Tuesday, June 21, 2011

Difference between V$sql and V$sqlarea

This is the explanaion given by Tom on difference between V$sql and V$sqlarea views, very helpful topic...

v$sql the details -- if you have multiple copies of the query:

"select * from T"

in your shared pool, v$sql will have a row per query. This can happen if user U1 and user U2 both have a table T and both issue "select * from T". Those are entirely different queries with different plans and so on. v$sql will have 2 rows.

v$sqlarea is a aggregate of v$sql. It selects out DISTINCT sql. "select * from T" will appear there.

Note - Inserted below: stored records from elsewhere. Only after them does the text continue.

(* ===== verification/CloudAllocatorRuns.v ===== *)
(** * Histories of the cloud allocator

    As for the range allocator, a network that was assigned stays marked until a
    release touches it, and an assignment only takes unmarked networks.  The sets
    are kept by network, and networks are discovered as nodes join.  Nothing stops
    the code from keeping one set inside another; what is proved of two networks
    holds while no address lies in two of the allocator's sets ([keys_apart]), which
    [sets_nested] computes from the sets that are there. *)

From S2P Require Import Prelude GoNet GoStrings NetIP NetIPRoundTrip CidrSet CidrSetGeometry CidrSetSpec CidrPool.
From S2P Require Import Kube CidrAllocator NodeUtils TalosClient CloudAllocator CloudAllocatorSpec CloudAllocatorSafety.

Local Open Scope go_scope.

(** No address lies in two of the sets. *)
Definition keys_apart (r : cloudAllocator) : Prop :=
  ∀ k1 k2 a, is_Some (ca_cidrSets r !! k1) → is_Some (ca_cidrSets r !! k2) →
    Prefix_Contains k1 a = true → Prefix_Contains k2 a = true → k1 = k2.

(** Some set starts inside another one. *)
Definition sets_nested (r : cloudAllocator) : bool :=
  let keys := (map_to_list (ca_cidrSets r)).*1 in
  existsb (λ k1, existsb (λ k2, bool_decide (k1 ≠ k2) && Prefix_Contains k1 (withoutZone (Prefix_Addr k2))) keys) keys.

Lemma sets_nested_true r : sets_nested r = true ↔
  ∃ k1 k2, is_Some (ca_cidrSets r !! k1) ∧ is_Some (ca_cidrSets r !! k2) ∧ k1 ≠ k2 ∧
    Prefix_Contains k1 (withoutZone (Prefix_Addr k2)) = true.
Proof.
  unfold sets_nested. set (keys := (map_to_list (ca_cidrSets r)).*1).
  assert (∀ k, In k keys ↔ is_Some (ca_cidrSets r !! k)) as Hk.
  { intros k. rewrite <- list_elem_of_In. unfold keys. rewrite list_elem_of_fmap. split.
    - intros ([k' s] & -> & H%elem_of_map_to_list). by exists s.
    - intros [s Hs]. exists (k, s). split; [done|]. by apply elem_of_map_to_list. }
  rewrite existsb_exists. split.
  - intros (k1 & H1%Hk & (k2 & H2%Hk & [Hne%bool_decide_eq_true Hc]%andb_true_iff)%existsb_exists). by exists k1, k2.
  - intros (k1 & k2 & H1%Hk & H2%Hk & Hne & Hc). exists k1. split; [done|]. apply existsb_exists. exists k2.
    split; [done|]. apply andb_true_iff. by rewrite bool_decide_eq_true.
Qed.

(** Of two prefixes that contain a common address, one contains the other's. *)
Lemma in_range_share x a b w m n :
  in_range x a w m = true → in_range x b w n = true → m ≤ n → in_range b a w m = true ∨ in_range a b w n = true.
Proof.
  unfold in_range. rewrite !Z.eqb_eq. intros Ha Hb Hmn. destruct (Z.le_gt_cases n w) as [Hn|Hn]; [left|right].
  - assert (∀ y, y / 2 ^ (w - m) = y / 2 ^ (w - n) / 2 ^ (n - m)) as Hd.
    { intros y. rewrite Z.div_div by (try apply Z.pow_pos_nonneg; lia). rewrite <-Z.pow_add_r by lia. do 2 f_equal. lia. }
    rewrite <-Ha, !Hd. congruence.
  - by rewrite (Z.pow_neg_r 2 (w - n)), !Zdiv_0_r by lia.
Qed.

Lemma Contains_share k1 k2 a :
  Prefix_Contains k1 a = true → Prefix_Contains k2 a = true →
  Prefix_Contains k1 (withoutZone (Prefix_Addr k2)) = true ∨ Prefix_Contains k2 (withoutZone (Prefix_Addr k1)) = true.
Proof.
  destruct k1 as [a1 m1], k2 as [a2 m2]. unfold Prefix_Contains. cbn [Prefix_Addr Bits].
  destruct (negb (Prefix_IsValid (mkPrefix a1 m1))) eqn:V1; [done|].
  destruct (negb (Prefix_IsValid (mkPrefix a2 m2))) eqn:V2; [done|]. cbn [orb].
  destruct (hasZone a) eqn:Hz; [done|].
  assert (∀ b, hasZone (withoutZone b) = false) as Hwz by (by intros []). rewrite !Hwz.
  destruct a as [|x|x z], a1 as [|y|y z1], a2 as [|y2|y2 z2]; try done; cbn [withoutZone]; intros H1 H2.
  all: destruct (Z.le_ge_cases m1 m2) as [Hm|Hm];
    [eapply in_range_share; eassumption|destruct (in_range_share x y2 y _ m2 m1 H2 H1 Hm); auto].
Qed.

Lemma nested_or_apart r : sets_nested r = false → keys_apart r.
Proof.
  intros Hn k1 k2 a E1 E2 H1 H2. destruct (decide (k1 = k2)) as [|Hne]; [done|].
  exfalso. apply not_true_iff_false in Hn. apply Hn, sets_nested_true.
  destruct (Contains_share k1 k2 a H1 H2); [by exists k1, k2|by exists k2, k1].
Qed.

(** Sets are never removed, so sets that are apart now always were. *)
Lemma keys_apart_back U r r' : ca_ok U r → ca_evolves U r r' → keys_apart r' → keys_apart r.
Proof.
  intros Hr He Ha k1 k2 a [s1 E1] [s2 E2]. destruct (He Hr) as (_ & _ & Hst & _).
  destruct (Hst _ _ E1) as (s1' & E1' & _). destruct (Hst _ _ E2) as (s2' & E2' & _). apply Ha; by eexists.
Qed.

(** [op] releases no network that meets [a/m]. *)
Definition cloud_spares (K : Kube) (f : family) (a m : Z) (op : alloc_op) : Prop :=
  match op with
  | OpRelease (Some node) =>
      ∀ cidr n, cidr ∈ PodCIDRs node → ParseCIDRSloppy K cidr = inr n →
      ∃ f' b m', n = mk_net f' b m' ∧ canon f' b m' ∧ (f' = f → ¬ overlap f a m b m')
  | _ => True
  end.

(** ** A mark survives what spares it *)

Section survival.
Context (K : Kube) (HC : CIDRLaws K) (T : Talos) (U : Prefix → Prop) (HT : TalosLaws U T).
Context (order : nat → list Prefix → list Prefix).
Context (f : family) (c i : Z) (s0 : CidrSet) (Hw0 : wf f c s0) (Hi : 0 ≤ i < maxCIDRs s0).

Notation key := (prefix_of f c (clusterMaskSize s0)).
Notation base := (block_base f c s0 i).
Notation size := (nodeMaskSize s0).

(** Position [i] of the set under [key], made as [s0] was, is marked. *)
Definition marked (r : cloudAllocator) : Prop :=
  ca_ok U r ∧ ∃ s, ca_cidrSets r !! key = Some s ∧ config s = config s0 ∧ Z.testbit (used s) i = true.

Definition holds (r r' : cloudAllocator) : Prop := marked r → marked r'.

#[export] Instance holds_preorder : PreOrder holds.
Proof. split; [intros r H; exact H|]. intros r1 r2 r3 H12 H23 H1. exact (H23 (H12 H1)). Qed.

(** An operation that keeps position [i] marked in a set like [s0]. *)
Definition op_keeps {A} (op : CidrSet → outcome A * CidrSet) : Prop :=
  ∀ s, wf f c s → config s = config s0 → Z.testbit (used s) i = true → Z.testbit (used (op s).2) i = true.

It is not clear to me how you are joing v$session to v$sql to get more then one row. If you wish to see the queries a session has open (maybe open, we cache cursors so you might see some queries that are closed) use v$open_cursor by sid.

v$sqltext is simply a way to see the entire query. the v$sql and v$sqlarea views only show the first 1000 bytes. newlines and other control characters are replace with whitespace.

v$sqltext_with_newlines is v$sqltext without the whitespace replacment.

-------------------------------------------------------------------------


There are many reasons there could be more than one sql statement.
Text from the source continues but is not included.